BEGIN Data extracts

(** C2.  In explicit mode with an output extension made of word
    characters, every pair that tree discovery returns mirrors a source
    file: its source path is the source directory followed down through
    directory names to a file name [stem ++ ext] with an accepted
    extension [ext], and its output path is the output directory followed
    down through the same directory names to [stem ++ "." ++ outExtension]
    - the same location with only the final extension segment replaced,
    the dots inside [stem] being kept. *)
Theorem discovered_pairs_mirror_source fuel options src out w pairs :
  srcDirPath options = Some src →
  outDirPath options = Some out →
  Str.nonempty (outExtension options) = true →
  Str.all_word (outExtension options) = true →
  fst (findFiles fuel options w) = Ret pairs →
  Forall (mirrored (extensions_of options) options src out) pairs.
Proof.
  intros Hsrc Hout Hne Hw Hres.
  destruct (findFiles_walk fuel options src out w Hsrc Hout)
    as (new & _ & _ & Hpairs).
  eapply Forall_impl; [exact (Hpairs _ Hres)|].
  intros f. by apply found_mirrored.
Qed.

(** C7.  At every depth of tree discovery a child whose name is reserved
    ([node_modules], [.git]) or listed in [excludeDirs] is passed over
    without any effect; so every file-system call of discovery - the
    existence test and creation of an output directory, the listing of a
    source directory, the [stat] of a child - is on a location reached
    from the two roots through names none of which is reserved or
    excluded, and so is the source of every pair returned. *)
Theorem skipped_names_never_entered fuel options src out w :
  srcDirPath options = Some src →
  outDirPath options = Some out →
  (∀ rec exts child rest outArr w1,
      skipped options child = true →
      findFiles_children rec options exts (child :: rest) outArr w1
      = findFiles_children rec options exts rest outArr w1)
  ∧ ∃ new,
      trace (snd (findFiles fuel options w)) = trace w ++ new
      ∧ Forall (walk_event options src out) new
      ∧ ∀ pairs, fst (findFiles fuel options w) = Ret pairs →
          Forall (λ f, ∃ names,
                     names ≠ [] ∧ visible options names
                     ∧ srcPath f = descend src names
                     ∧ outPath f
                       = Str.replace_ext (descend out names)
                           ("." +:+ outExtension options)) pairs.
Proof.
  intros Hsrc Hout. split.
  { intros rec exts child rest outArr w1 Hskip. simpl.
    fold (skipped options child). by rewrite Hskip. }
  destruct (findFiles_walk fuel options src out w Hsrc Hout)
    as (new & Hnew & Hall & Hpairs).
  exists new. split; [done|]. split; [done|].
  intros pairs Hres. eapply Forall_impl; [exact (Hpairs _ Hres)|].
  intros f (dirs & stem & ext & _ & Hvis & Hs & Ho).
  exists (dirs ++ [stem +:+ ext]). split; [by destruct dirs|]. by split.
Qed.

Lemma discovered_pairs_mirror_witness :
  Forall (mirrored (extensions_of Examples.explicit_options)
            Examples.explicit_options "src" "out")
    [mkFileInfo "src/a.ts" "out/a.js";
     mkFileInfo "src/sub/b.x.tsx" "out/sub/b.x.js"].
Proof.
  apply (discovered_pairs_mirror_source 3 Examples.explicit_options "src" "out"
           Examples.source_world);
    vm_compute; reflexivity.
Defined.

Lemma skipped_names_witness :
  (∀ rec exts child rest outArr w1,
      skipped Examples.explicit_options child = true →
      findFiles_children rec Examples.explicit_options exts (child :: rest) outArr w1
      = findFiles_children rec Examples.explicit_options exts rest outArr w1)
  ∧ ∃ new,
      trace (snd (findFiles 3 Examples.explicit_options Examples.source_world))
      = trace Examples.source_world ++ new
      ∧ Forall (walk_event Examples.explicit_options "src" "out") new
      ∧ ∀ pairs,
          fst (findFiles 3 Examples.explicit_options Examples.source_world)
          = Ret pairs →
          Forall (λ f, ∃ names,
                     names ≠ [] ∧ visible Examples.explicit_options names
                     ∧ srcPath f = descend "src" names
                     ∧ outPath f
                       = Str.replace_ext (descend "out" names)
                           ("." +:+ outExtension Examples.explicit_options)) pairs.
Proof.
  apply (skipped_names_never_entered 3 Examples.explicit_options "src" "out"
           Examples.source_world); reflexivity.
Defined.
(** C1: in synchronized mode, a round that starts with every cursor at 0
    returns; with M the greatest cursor offset after the formats were
    processed, every cursor is 0 again and the buffer has lost exactly its
    first M elements (it held at least M); on a buffer that was empty the
    device was read exactly M times and the buffer is empty again.  The later
    rounds write the same chunks whatever the device returned up to this
    round: no read made so far, in particular none between a slower format's
    consumption and M, is read again. *)
Theorem synchronized_round (se : Session) :
  buffer se = false ->
  Forall (fun s => ptr s = 0) (streams se) ->
  exists text ss k se',
    read_formats (escape se) (byteorder se) (formats se) (streams se) (sw se)
      = Ok (text, (ss, advance (sw se) k)) /\
    read se = Ok (text, se') /\
    let M := or0 (maxInd ss) in
    buffer se' = false /\
    Forall (fun s => ptr s <= M) ss /\
    (ss = [] \/ In M (map ptr ss)) /\
    Forall (fun s => ptr s = 0) (streams se') /\
    0 <= M <= len (advance (sw se) k) /\
    buf (sw se') = skipn (Z.to_nat M) (buf (advance (sw se) k)) /\
    len (sw se') = len (advance (sw se) k) - M /\
    ser (sw se') = ser (advance (sw se) k) /\
    (buf (sw se) = [] -> Z.of_nat k = M /\ buf (sw se') = []) /\
    (forall inc n,
        (forall i, (taken (ser (sw se')) <= i)%nat ->
                   inc i = incoming (ser (sw se')) i) ->
        lines_of (rounds n (with_incoming inc se')) = lines_of (rounds n se')).
Proof.
  intros Hb H0.
  assert (Hss : Forall (fun s => 0 <= ptr s) (streams se)).
  { eapply Forall_impl; [|exact H0]. simpl. intros. lia. }
  assert (Hin : Forall (fun s => ptr s <= len (sw se)) (streams se)).
  { eapply Forall_impl; [|exact H0]. simpl. intros s Hs.
    pose proof (len_nonneg (sw se)). lia. }
  destruct (read_formats_good (escape se) (byteorder se) (formats se)
              (streams se) (sw se) Hss) as (text & ss & k & E & Hp & Hl).
  specialize (Hl Hin).
  pose proof (Forall2_ptr_nonneg _ _ Hss Hp) as Hss'.
  pose proof (max_ptr_nonneg ss) as HM0.
  exists text, ss, k. eexists. split; [exact E|].
  split; [apply (read_unfold _ _ _ _ E)|].
  rewrite Hb. unfold reconcile. cbn [fst snd sw streams buffer].
  rewrite (or0_maxInd ss Hss'), map_trim_self.
  split; [reflexivity|].
  assert (HM : 0 <= or0 (maxInd ss) <= len (advance (sw se) k))
    by (rewrite (or0_maxInd ss Hss'); lia).
  destruct (pop_count (maxInd ss) (advance (sw se) k) HM) as (Pb & Pl & Ps).
  rewrite (or0_maxInd ss Hss') in Pb, Pl.
  split; [apply max_ptr_ge|].
  split; [destruct ss; [now left | right; apply max_ptr_In; [discriminate | assumption]]|].
  split; [rewrite Forall_map; apply Forall_forall; reflexivity|].
  split; [lia|]. split; [exact Pb|]. split; [exact Pl|]. split; [exact Ps|].
  split.
  - intros He.
    assert (Hk : Z.of_nat k = max_ptr ss).
    { rewrite len_advance in Hl. unfold len in Hl. rewrite He in Hl.
      simpl in Hl. lia. }
    split; [exact Hk|]. rewrite Pb. apply skipn_all2.
    fold (len (advance (sw se) k)) in Hl.
    pose proof (len_advance (sw se) k) as Hla. unfold len in Hla.
    rewrite He in Hla. change (length (@nil read1)) with 0%nat in Hla. lia.
  - intros inc n Hinc. apply sim_lines, se_sim_with_incoming. exact Hinc.
Qed.

Lemma synchronized_round_two_formats :
  let se := Session_init (fresh [Some x41; Some x42; Some x43; Some x44])
                         "%" big (Some ["%a"; "%a%a%a"]) false in
  exists text ss k se',
    read_formats (escape se) (byteorder se) (formats se) (streams se) (sw se)
      = Ok (text, (ss, advance (sw se) k)) /\
    read se = Ok (text, se') /\
    let M := or0 (maxInd ss) in
    buffer se' = false /\
    Forall (fun s => ptr s <= M) ss /\
    (ss = [] \/ In M (map ptr ss)) /\
    Forall (fun s => ptr s = 0) (streams se') /\
    0 <= M <= len (advance (sw se) k) /\
    buf (sw se') = skipn (Z.to_nat M) (buf (advance (sw se) k)) /\
    len (sw se') = len (advance (sw se) k) - M /\
    ser (sw se') = ser (advance (sw se) k) /\
    (buf (sw se) = [] -> Z.of_nat k = M /\ buf (sw se') = []) /\
    (forall inc n,
        (forall i, (taken (ser (sw se')) <= i)%nat ->
                   inc i = incoming (ser (sw se')) i) ->
        lines_of (rounds n (with_incoming inc se')) = lines_of (rounds n se')).
Proof.
  apply (synchronized_round
           (Session_init (fresh [Some x41; Some x42; Some x43; Some x44])
                         "%" big (Some ["%a"; "%a%a%a"]) false)).
  - reflexivity.
  - simpl. repeat constructor.
Defined.

(** C2 as stated fails in its last part: with formats %e and %a%a on the
    bytes 'd', 1, 2, 'n' the cursors consume 3 and 2 bytes in the first
    round and 1 and 2 in the second; the gaps between the most and the least
    consumption sum to 2, and the buffer is empty after the second round. *)
Lemma buffered_length_not_summed_spread :
  (let se := Session_init (fresh [Some x64; Some x01; Some x02; Some x6e])
                          "%" big (Some ["%e"; "%a%a"]) true in
   history_spread 2 se = 2 /\
   exists ls se', rounds 2 se = Ok (ls, se') /\ len (sw se') = 0) /\
  ~ (forall se n ls se',
        buffer se = true ->
        Forall (fun s => ptr s = 0) (streams se) ->
        buf (sw se) = [] ->
        rounds n se = Ok (ls, se') ->
        len (sw se') = history_spread n se).
Proof.
  split.
  - split; [reflexivity|]. eexists. eexists. split; reflexivity.
  - intros H.
    assert (F : Forall (fun s => ptr s = 0) [mkStream 0; mkStream 0])
      by (repeat constructor).
    pose proof (H (Session_init (fresh [Some x64; Some x01; Some x02; Some x6e])
                                "%" big (Some ["%e"; "%a%a"]) true)
                  2%nat _ _ eq_refl F eq_refl eq_refl) as H'.
    vm_compute in H'. discriminate H'.
Qed.

(** C2, amended: in buffered mode, a round that starts with every cursor
    offset between 0 and the buffer's length returns; with m the least cursor
    offset after the formats were processed, every cursor has decreased by
    exactly m and the buffer has lost exactly its first m elements; m is at
    most every cursor's offset, so no element is dropped before every cursor
    has passed it.  When the buffer's length was the greatest cursor offset
    (as in a new session), it is so again, and the buffer's length after the
    round is the greatest minus the least cursor offset of that round. *)
Theorem buffered_round (se : Session) :
  buffer se = true ->
  Forall (fun s => 0 <= ptr s <= len (sw se)) (streams se) ->
  exists text ss k se',
    read_formats (escape se) (byteorder se) (formats se) (streams se) (sw se)
      = Ok (text, (ss, advance (sw se) k)) /\
    read se = Ok (text, se') /\
    let m := or0 (minInd ss) in
    buffer se' = true /\
    Forall (fun s => m <= ptr s) ss /\
    (ss = [] \/ In m (map ptr ss)) /\
    streams se' = map (fun s => mkStream (ptr s - m)) ss /\
    0 <= m <= len (advance (sw se) k) /\
    buf (sw se') = skipn (Z.to_nat m) (buf (advance (sw se) k)) /\
    len (sw se') = len (advance (sw se) k) - m /\
    ser (sw se') = ser (advance (sw se) k) /\
    Forall (fun s => 0 <= ptr s <= len (sw se')) (streams se') /\
    (len (sw se) = max_ptr (streams se) ->
     len (sw se') = max_ptr ss - m /\
     len (sw se') = max_ptr (streams se')).
Proof.
  intros Hb H0.
  assert (Hss : Forall (fun s => 0 <= ptr s) (streams se)).
  { eapply Forall_impl; [|exact H0]. simpl. intros. lia. }
  assert (Hin : Forall (fun s => ptr s <= len (sw se)) (streams se)).
  { eapply Forall_impl; [|exact H0]. simpl. intros. lia. }
  destruct (read_formats_good (escape se) (byteorder se) (formats se)
              (streams se) (sw se) Hss) as (text & ss & k & E & Hp & Hl).
  specialize (Hl Hin).
  pose proof (Forall2_ptr_nonneg _ _ Hss Hp) as Hss'.
  pose proof (max_ptr_ge ss) as Hge.
  destruct (or0_minInd ss) as (Hm & Hmin).
  set (w1 := advance (sw se) k) in *.
  assert (Hm0 : 0 <= or0 (minInd ss) <= len w1).
  { destruct Hmin as [->|Hmin]; [simpl; pose proof (len_nonneg w1); lia|].
    apply in_map_iff in Hmin. destruct Hmin as (s & Es & Hs).
    rewrite Forall_forall in Hss', Hge.
    specialize (Hss' s Hs). specialize (Hge s Hs). simpl in *. lia. }
  destruct (pop_count (minInd ss) w1 Hm0) as (Pb & Pl & Ps).
  assert (Est : fst (reconcile true ss w1)
                = map (fun s => mkStream (ptr s - or0 (minInd ss))) ss).
  { unfold reconcile. cbn [fst]. destruct (minInd ss) as [v|] eqn:Ev.
    - reflexivity.
    - destruct Hmin as [->|Hmin]; [reflexivity|].
      destruct ss; [contradiction|]. rewrite minInd_cons in Ev. discriminate. }
  assert (Emax : max_ptr (map (fun s => mkStream (ptr s - or0 (minInd ss))) ss)
                 = Z.max 0 (max_ptr ss - or0 (minInd ss))).
  { apply (max_ptr_trim (or0 (minInd ss)) ss); [lia | exact Hm]. }
  exists text, ss, k. eexists. split; [exact E|].
  split; [apply (read_unfold _ _ _ _ E)|].
  rewrite Hb. cbn zeta. cbn [sw streams buffer]. rewrite Est.
  change (snd (reconcile true ss w1)) with (pop (minInd ss) w1).
  split; [reflexivity|]. split; [exact Hm|]. split; [exact Hmin|]. split; [reflexivity|].
  split; [exact Hm0|]. split; [exact Pb|]. split; [exact Pl|].
  split; [exact Ps|]. split.
  - rewrite Forall_map. rewrite Forall_forall in *. intros s Hs. simpl.
    specialize (Hm s Hs). specialize (Hge s Hs). simpl in *. lia.
  - intros Hinv. rewrite Emax, Pl.
    pose proof (max_ptr_mono _ _ Hp).
    assert (max_ptr ss - or0 (minInd ss) >= 0).
    { destruct Hmin as [->|Hmin]; [simpl; lia|].
      apply in_map_iff in Hmin. destruct Hmin as (s & Es & Hs).
      rewrite Forall_forall in Hge. specialize (Hge s Hs). simpl in *. lia. }
    lia.
Qed.

Lemma buffered_round_two_formats :
  let se := Session_init (fresh [Some x41; Some x42; Some x43; Some x44])
                         "%" big (Some ["%a"; "%a%a%a"]) true in
  exists text ss k se',
    read_formats (escape se) (byteorder se) (formats se) (streams se) (sw se)
      = Ok (text, (ss, advance (sw se) k)) /\
    read se = Ok (text, se') /\
    let m := or0 (minInd ss) in
    buffer se' = true /\
    Forall (fun s => m <= ptr s) ss /\
    (ss = [] \/ In m (map ptr ss)) /\
    streams se' = map (fun s => mkStream (ptr s - m)) ss /\
    0 <= m <= len (advance (sw se) k) /\
    buf (sw se') = skipn (Z.to_nat m) (buf (advance (sw se) k)) /\
    len (sw se') = len (advance (sw se) k) - m /\
    ser (sw se') = ser (advance (sw se) k) /\
    Forall (fun s => 0 <= ptr s <= len (sw se')) (streams se') /\
    (len (sw se) = max_ptr (streams se) ->
     len (sw se') = max_ptr ss - m /\
     len (sw se') = max_ptr (streams se')).
Proof.
  apply (buffered_round
           (Session_init (fresh [Some x41; Some x42; Some x43; Some x44])
                         "%" big (Some ["%a"; "%a%a%a"]) true)).
  - reflexivity.
  - simpl. constructor; [unfold len; simpl; lia|].
    constructor; [unfold len; simpl; lia|]. constructor.
Defined.

(* ================================================================== *)
(** ** The session's configuration and its cursors over the rounds *)

Lemma read_formats_length esc bo fs : forall ss w text ss' w',
  read_formats esc bo fs ss w = Ok (text, (ss', w')) -> length ss' = length ss.
Proof.
  induction fs as [|f fs IH]; intros ss w text ss' w' E.
  - destruct ss; simpl in E; inversion E; reflexivity.
  - destruct ss as [|s ss]; simpl in E; [inversion E; reflexivity|].
    destruct (read_format esc bo f (s, w)) as [[r [s1 w1]]|e]; [|discriminate].
    destruct (read_formats esc bo fs ss w1) as [[rs [ss2 w2]]|e] eqn:E2;
      [|discriminate].
    inversion E; subst. simpl. f_equal. eapply IH, E2.
Qed.

Lemma reconcile_length buffered ss w :
  length (fst (reconcile buffered ss w)) = length ss.
Proof.
  unfold reconcile. destruct buffered; simpl.
  - destruct (minInd ss); [apply length_map | reflexivity].
  - apply length_map.
Qed.

Lemma read_keeps se text se' :
  read se = Ok (text, se') ->
  escape se' = escape se /\ byteorder se' = byteorder se /\
  formats se' = formats se /\ buffer se' = buffer se /\
  length (streams se') = length (streams se).
Proof.
  unfold read.
  destruct (read_formats _ _ _ _ _) as [[r [ss w]]|e] eqn:E; [|discriminate].
  pose proof (reconcile_length (buffer se) ss w) as Hl.
  destruct (reconcile (buffer se) ss w) as [ss' w'].
  intros H. inversion H; subst. simpl in *.
  repeat split. rewrite Hl. eapply read_formats_length, E.
Qed.

Lemma rounds_keep n : forall se ls se',
  rounds n se = Ok (ls, se') ->
  length ls = n /\
  escape se' = escape se /\ byteorder se' = byteorder se /\
  formats se' = formats se /\ buffer se' = buffer se /\
  length (streams se') = length (streams se).
Proof.
  induction n as [|n IH]; intros se ls se' E; simpl in E.
  - inversion E; subst. repeat split.
  - destruct (read se) as [[l se1]|e] eqn:E1; [|discriminate].
    destruct (rounds n se1) as [[ls2 se2]|e] eqn:E2; [|discriminate].
    inversion E; subst.
    destruct (read_keeps _ _ _ E1) as (A1 & A2 & A3 & A4 & A5).
    destruct (IH _ _ _ E2) as (B0 & B1 & B2 & B3 & B4 & B5).
    simpl. repeat split; congruence.
Qed.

END Data extracts

Please show every line of the material that contains the string "greatest".

▶ _Solution for this task_:
    returns; with M the greatest cursor offset after the formats were
    has passed it.  When the buffer's length was the greatest cursor offset
    round is the greatest minus the least cursor offset of that round. *)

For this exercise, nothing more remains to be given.